▶ SUPPLIED MATERIAL:
Definition s_set_requests (v : list (string * Request)) (r : Scheduler) : Scheduler :=
  mkScheduler (config r) v (waiting r) (skipped_waiting r) (running r) (finished_req_ids r)
    (finished_req_ids_dict r) (num_waiting_for_streaming_input r)
    (prev_step_scheduled_req_ids r) (kv_cache_manager r) (encoder_cache_manager r)
    (current_step r) (_inflight_prefills r) (_pause_state r).
Definition s_set_waiting (v : RequestQueue string) (r : Scheduler) : Scheduler :=
  mkScheduler (config r) (requests r) v (skipped_waiting r) (running r) (finished_req_ids r)
    (finished_req_ids_dict r) (num_waiting_for_streaming_input r)
    (prev_step_scheduled_req_ids r) (kv_cache_manager r) (encoder_cache_manager r)
    (current_step r) (_inflight_prefills r) (_pause_state r).
Definition s_set_skipped_waiting (v : RequestQueue string) (r : Scheduler) : Scheduler :=
  mkScheduler (config r) (requests r) (waiting r) v (running r) (finished_req_ids r)
    (finished_req_ids_dict r) (num_waiting_for_streaming_input r)
    (prev_step_scheduled_req_ids r) (kv_cache_manager r) (encoder_cache_manager r)
    (current_step r) (_inflight_prefills r) (_pause_state r).
Definition s_set_running (v : list string) (r : Scheduler) : Scheduler :=
  mkScheduler (config r) (requests r) (waiting r) (skipped_waiting r) v (finished_req_ids r)
    (finished_req_ids_dict r) (num_waiting_for_streaming_input r)
    (prev_step_scheduled_req_ids r) (kv_cache_manager r) (encoder_cache_manager r)
    (current_step r) (_inflight_prefills r) (_pause_state r).
Definition s_set_finished_req_ids (v : gset string) (r : Scheduler) : Scheduler :=
  mkScheduler (config r) (requests r) (waiting r) (skipped_waiting r) (running r) v
    (finished_req_ids_dict r) (num_waiting_for_streaming_input r)
    (prev_step_scheduled_req_ids r) (kv_cache_manager r) (encoder_cache_manager r)
    (current_step r) (_inflight_prefills r) (_pause_state r).
Definition s_set_finished_req_ids_dict (v : option (list (Z * gset string))) (r : Scheduler) : Scheduler :=
  mkScheduler (config r) (requests r) (waiting r) (skipped_waiting r) (running r)
    (finished_req_ids r) v (num_waiting_for_streaming_input r) (prev_step_scheduled_req_ids
    r) (kv_cache_manager r) (encoder_cache_manager r) (current_step r) (_inflight_prefills
    r) (_pause_state r).
Definition s_set_num_waiting_for_streaming_input (v : Z) (r : Scheduler) : Scheduler :=
  mkScheduler (config r) (requests r) (waiting r) (skipped_waiting r) (running r)
    (finished_req_ids r) (finished_req_ids_dict r) v (prev_step_scheduled_req_ids r)
    (kv_cache_manager r) (encoder_cache_manager r) (current_step r) (_inflight_prefills r)
    (_pause_state r).
Definition s_set_prev_step_scheduled_req_ids (v : gset string) (r : Scheduler) : Scheduler :=
  mkScheduler (config r) (requests r) (waiting r) (skipped_waiting r) (running r)
    (finished_req_ids r) (finished_req_ids_dict r) (num_waiting_for_streaming_input r) v
    (kv_cache_manager r) (encoder_cache_manager r) (current_step r) (_inflight_prefills r)
    (_pause_state r).
Definition s_set_kv_cache_manager (v : KVCacheManager) (r : Scheduler) : Scheduler :=
  mkScheduler (config r) (requests r) (waiting r) (skipped_waiting r) (running r)
    (finished_req_ids r) (finished_req_ids_dict r) (num_waiting_for_streaming_input r)
    (prev_step_scheduled_req_ids r) v (encoder_cache_manager r) (current_step r)
    (_inflight_prefills r) (_pause_state r).
Definition s_set_encoder_cache_manager (v : EncoderCaches) (r : Scheduler) : Scheduler :=
  mkScheduler (config r) (requests r) (waiting r) (skipped_waiting r) (running r)
    (finished_req_ids r) (finished_req_ids_dict r) (num_waiting_for_streaming_input r)
    (prev_step_scheduled_req_ids r) (kv_cache_manager r) v (current_step r)
    (_inflight_prefills r) (_pause_state r).
Definition s_set_current_step (v : Z) (r : Scheduler) : Scheduler :=
  mkScheduler (config r) (requests r) (waiting r) (skipped_waiting r) (running r)
    (finished_req_ids r) (finished_req_ids_dict r) (num_waiting_for_streaming_input r)
    (prev_step_scheduled_req_ids r) (kv_cache_manager r) (encoder_cache_manager r) v
    (_inflight_prefills r) (_pause_state r).
Definition s_set_inflight_prefills (v : gset string) (r : Scheduler) : Scheduler :=
  mkScheduler (config r) (requests r) (waiting r) (skipped_waiting r) (running r)
    (finished_req_ids r) (finished_req_ids_dict r) (num_waiting_for_streaming_input r)
    (prev_step_scheduled_req_ids r) (kv_cache_manager r) (encoder_cache_manager r)
    (current_step r) v (_pause_state r).
Definition s_set_pause_state (v : PauseState) (r : Scheduler) : Scheduler :=
  mkScheduler (config r) (requests r) (waiting r) (skipped_waiting r) (running r)
    (finished_req_ids r) (finished_req_ids_dict r) (num_waiting_for_streaming_input r)
    (prev_step_scheduled_req_ids r) (kv_cache_manager r) (encoder_cache_manager r)
    (current_step r) (_inflight_prefills r) v.

(** ** Construction *)

(** What the speculative configuration answers to [use_eagle()], [uses_draft_model()]
    and [use_dflash()]. *)
Record SpeculativeConfig := mkSpeculativeConfig { spec_eagle : bool; spec_draft_model : bool; spec_dflash : bool }.

(** [use_eagle] and [num_lookahead_tokens] *)
Definition speculation (spec : option SpeculativeConfig) (num_spec_tokens : Z) : bool * Z :=
  match spec with
  | None => (false, 0)
  | Some c =>
      let n := if spec_eagle c then num_spec_tokens else 0 in
      let n := if spec_draft_model c then num_spec_tokens else n in
      let n := if spec_dflash c then num_spec_tokens + 1 else n in
      (spec_eagle c, n)
  end.

(** The mutable attributes set by [__init__]; [c] holds the others. *)
Definition new_scheduler (c : SchedulerConfig) (kv : KVCacheManager) (encoder_cache_size : Z) (include_finished_set : bool)
    : Scheduler :=
  mkScheduler c [] (create_request_queue (policy c)) (create_request_queue (policy c)) [] ∅
    (if include_finished_set then Some [] else None) 0 ∅ kv
    (if is_encoder_decoder c then EncDecCache (new_encoder_decoder_cache encoder_cache_size)
     else SharedCache (new_encoder_cache encoder_cache_size))
    0 ∅ UNPAUSED.

(** What the structured-output manager answers. *)
Class StructuredOutput := {
  grammar_ready : Request → bool;
  should_advance : Request → bool;
  accept_tokens : Request → list Z → bool
}.

Abbreviation SM := (M Scheduler).

(** ** The object store *)

(** Dereferencing; ids without an object do not occur. *)
Definition obj (s : Scheduler) (rid : string) : result Request :=
  match dict_get (requests s) rid with Some r => Ok r | None => Err KeyError end.
Definition deref (rid : string) : SM Request := s ← get; lift_result (obj s rid).
Definition set_obj (rid : string) (r : Request) : SM unit :=
  modify (λ s, s_set_requests (dict_set (requests s) rid r) s).
Definition mutate (rid : string) (f : Request → Request) : SM unit := r ← deref rid; set_obj rid (f r).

▶ WHAT YOU HAVE TO DO:
Lines containing the string "else": report how many there are in the material above, and nothing more.

▶ REPLY:
5